TASK TO CARRY OUT
After finding the line with "JBool (b : bool)" in the entries below, retype exactly each line from there through the line with "points to. *)", including that final line.

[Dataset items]
------------------------------------------------

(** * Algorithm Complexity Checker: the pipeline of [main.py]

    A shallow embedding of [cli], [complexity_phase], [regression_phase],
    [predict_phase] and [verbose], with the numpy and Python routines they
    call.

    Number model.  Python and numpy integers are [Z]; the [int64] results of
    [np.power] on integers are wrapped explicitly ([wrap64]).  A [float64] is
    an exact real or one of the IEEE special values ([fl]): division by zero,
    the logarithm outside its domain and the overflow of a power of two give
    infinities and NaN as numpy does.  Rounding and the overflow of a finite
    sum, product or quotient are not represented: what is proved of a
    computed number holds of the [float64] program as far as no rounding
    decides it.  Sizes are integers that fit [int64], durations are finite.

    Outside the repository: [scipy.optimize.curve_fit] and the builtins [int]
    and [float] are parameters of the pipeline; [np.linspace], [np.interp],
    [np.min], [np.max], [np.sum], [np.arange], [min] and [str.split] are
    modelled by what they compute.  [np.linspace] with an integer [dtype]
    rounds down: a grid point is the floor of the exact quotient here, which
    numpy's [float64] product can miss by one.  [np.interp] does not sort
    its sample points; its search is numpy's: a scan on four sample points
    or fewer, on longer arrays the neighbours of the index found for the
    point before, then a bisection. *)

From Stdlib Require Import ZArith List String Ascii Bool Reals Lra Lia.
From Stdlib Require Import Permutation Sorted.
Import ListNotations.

------------------------------------------------

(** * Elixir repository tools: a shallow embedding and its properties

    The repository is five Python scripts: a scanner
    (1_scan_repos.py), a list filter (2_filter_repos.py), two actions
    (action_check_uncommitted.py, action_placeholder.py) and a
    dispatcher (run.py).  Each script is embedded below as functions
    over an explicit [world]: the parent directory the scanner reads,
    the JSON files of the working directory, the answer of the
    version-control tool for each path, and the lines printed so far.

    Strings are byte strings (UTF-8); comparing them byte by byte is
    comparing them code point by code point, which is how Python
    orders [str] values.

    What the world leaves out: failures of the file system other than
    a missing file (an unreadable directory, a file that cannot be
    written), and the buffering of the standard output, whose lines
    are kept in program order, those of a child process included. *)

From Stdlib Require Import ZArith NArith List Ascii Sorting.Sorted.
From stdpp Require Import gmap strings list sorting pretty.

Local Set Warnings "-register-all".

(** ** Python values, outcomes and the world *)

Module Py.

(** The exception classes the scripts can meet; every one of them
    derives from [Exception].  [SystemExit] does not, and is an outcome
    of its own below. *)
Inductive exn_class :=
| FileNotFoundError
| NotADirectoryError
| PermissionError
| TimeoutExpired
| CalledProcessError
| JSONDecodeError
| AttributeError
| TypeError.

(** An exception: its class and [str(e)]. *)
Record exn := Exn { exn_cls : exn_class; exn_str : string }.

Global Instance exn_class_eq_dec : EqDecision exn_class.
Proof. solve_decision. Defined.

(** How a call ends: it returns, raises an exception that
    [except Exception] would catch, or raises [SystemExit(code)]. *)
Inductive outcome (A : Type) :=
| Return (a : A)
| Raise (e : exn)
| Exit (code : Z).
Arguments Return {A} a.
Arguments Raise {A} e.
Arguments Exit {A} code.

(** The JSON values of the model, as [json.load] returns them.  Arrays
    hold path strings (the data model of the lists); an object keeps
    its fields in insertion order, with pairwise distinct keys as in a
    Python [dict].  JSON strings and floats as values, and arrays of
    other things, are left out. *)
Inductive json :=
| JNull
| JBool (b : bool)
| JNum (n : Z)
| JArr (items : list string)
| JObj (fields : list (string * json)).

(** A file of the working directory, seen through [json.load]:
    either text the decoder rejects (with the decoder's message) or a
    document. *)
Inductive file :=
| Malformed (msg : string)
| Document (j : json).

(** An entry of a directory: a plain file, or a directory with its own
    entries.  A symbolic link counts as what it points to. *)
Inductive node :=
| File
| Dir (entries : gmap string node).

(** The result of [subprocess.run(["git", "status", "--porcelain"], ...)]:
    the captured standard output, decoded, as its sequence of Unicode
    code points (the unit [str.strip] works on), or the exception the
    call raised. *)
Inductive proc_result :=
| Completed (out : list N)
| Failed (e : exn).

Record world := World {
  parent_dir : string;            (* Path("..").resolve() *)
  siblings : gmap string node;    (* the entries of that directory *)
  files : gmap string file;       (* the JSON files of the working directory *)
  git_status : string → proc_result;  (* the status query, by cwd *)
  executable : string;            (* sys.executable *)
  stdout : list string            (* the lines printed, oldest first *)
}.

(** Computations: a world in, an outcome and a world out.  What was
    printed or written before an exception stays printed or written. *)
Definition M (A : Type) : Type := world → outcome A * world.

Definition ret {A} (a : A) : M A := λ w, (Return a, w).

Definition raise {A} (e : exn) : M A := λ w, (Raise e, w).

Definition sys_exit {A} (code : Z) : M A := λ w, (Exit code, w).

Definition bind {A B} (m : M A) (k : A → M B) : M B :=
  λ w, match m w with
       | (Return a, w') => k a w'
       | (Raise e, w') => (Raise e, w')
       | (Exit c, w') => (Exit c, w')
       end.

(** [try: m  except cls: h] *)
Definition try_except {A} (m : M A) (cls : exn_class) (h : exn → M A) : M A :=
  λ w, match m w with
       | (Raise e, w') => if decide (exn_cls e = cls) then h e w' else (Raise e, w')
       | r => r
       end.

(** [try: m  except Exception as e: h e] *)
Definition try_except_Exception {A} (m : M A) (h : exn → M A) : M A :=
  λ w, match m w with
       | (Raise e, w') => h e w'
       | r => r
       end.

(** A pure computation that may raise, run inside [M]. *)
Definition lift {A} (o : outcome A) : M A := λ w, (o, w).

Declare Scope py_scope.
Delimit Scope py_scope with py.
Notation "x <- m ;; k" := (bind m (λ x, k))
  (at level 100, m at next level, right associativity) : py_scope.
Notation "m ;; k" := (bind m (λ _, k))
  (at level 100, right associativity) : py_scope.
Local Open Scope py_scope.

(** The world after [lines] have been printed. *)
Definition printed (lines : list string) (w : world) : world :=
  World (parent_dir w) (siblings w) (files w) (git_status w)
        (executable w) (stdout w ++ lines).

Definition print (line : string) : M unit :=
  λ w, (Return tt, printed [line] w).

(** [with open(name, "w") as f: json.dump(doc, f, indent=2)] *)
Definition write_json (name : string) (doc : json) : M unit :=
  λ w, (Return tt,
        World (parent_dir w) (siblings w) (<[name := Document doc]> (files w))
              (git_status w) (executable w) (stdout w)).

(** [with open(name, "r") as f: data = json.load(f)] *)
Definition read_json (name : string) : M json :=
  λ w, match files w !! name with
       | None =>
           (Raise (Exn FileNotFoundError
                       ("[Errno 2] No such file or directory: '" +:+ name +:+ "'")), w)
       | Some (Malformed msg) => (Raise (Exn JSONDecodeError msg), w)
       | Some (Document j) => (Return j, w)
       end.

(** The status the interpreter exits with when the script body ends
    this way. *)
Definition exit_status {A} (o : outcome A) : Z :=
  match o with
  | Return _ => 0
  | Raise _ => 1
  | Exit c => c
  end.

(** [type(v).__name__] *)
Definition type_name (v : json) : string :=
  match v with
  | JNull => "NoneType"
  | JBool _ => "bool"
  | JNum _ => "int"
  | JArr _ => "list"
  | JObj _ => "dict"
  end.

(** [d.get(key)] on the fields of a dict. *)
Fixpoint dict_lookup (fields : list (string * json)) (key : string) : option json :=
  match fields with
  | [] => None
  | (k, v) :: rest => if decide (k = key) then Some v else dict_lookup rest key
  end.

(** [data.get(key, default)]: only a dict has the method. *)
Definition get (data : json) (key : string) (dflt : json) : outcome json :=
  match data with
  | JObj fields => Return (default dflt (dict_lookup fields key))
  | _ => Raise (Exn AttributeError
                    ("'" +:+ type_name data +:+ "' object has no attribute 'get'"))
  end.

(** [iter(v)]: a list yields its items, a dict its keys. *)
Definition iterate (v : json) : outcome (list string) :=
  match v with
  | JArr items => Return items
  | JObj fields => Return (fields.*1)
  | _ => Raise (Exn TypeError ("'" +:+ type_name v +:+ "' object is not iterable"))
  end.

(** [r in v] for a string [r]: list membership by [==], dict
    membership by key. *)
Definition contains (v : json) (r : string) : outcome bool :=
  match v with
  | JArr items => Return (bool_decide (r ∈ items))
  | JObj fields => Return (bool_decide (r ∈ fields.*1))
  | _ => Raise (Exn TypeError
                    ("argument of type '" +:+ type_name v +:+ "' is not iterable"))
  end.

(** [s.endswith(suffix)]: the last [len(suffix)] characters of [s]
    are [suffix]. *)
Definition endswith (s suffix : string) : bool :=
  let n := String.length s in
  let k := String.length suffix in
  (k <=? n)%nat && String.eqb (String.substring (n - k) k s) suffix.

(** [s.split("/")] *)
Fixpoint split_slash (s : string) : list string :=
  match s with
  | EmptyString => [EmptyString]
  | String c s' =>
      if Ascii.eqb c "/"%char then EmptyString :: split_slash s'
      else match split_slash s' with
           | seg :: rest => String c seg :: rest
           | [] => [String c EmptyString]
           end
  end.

------------------------------------------------

ANSWER TO THE EXERCISE
| JBool (b : bool)
| JNum (n : Z)
| JArr (items : list string)
| JObj (fields : list (string * json)).

(** A file of the working directory, seen through [json.load]:
    either text the decoder rejects (with the decoder's message) or a
    document. *)
Inductive file :=
| Malformed (msg : string)
| Document (j : json).

(** An entry of a directory: a plain file, or a directory with its own
    entries.  A symbolic link counts as what it points to. *)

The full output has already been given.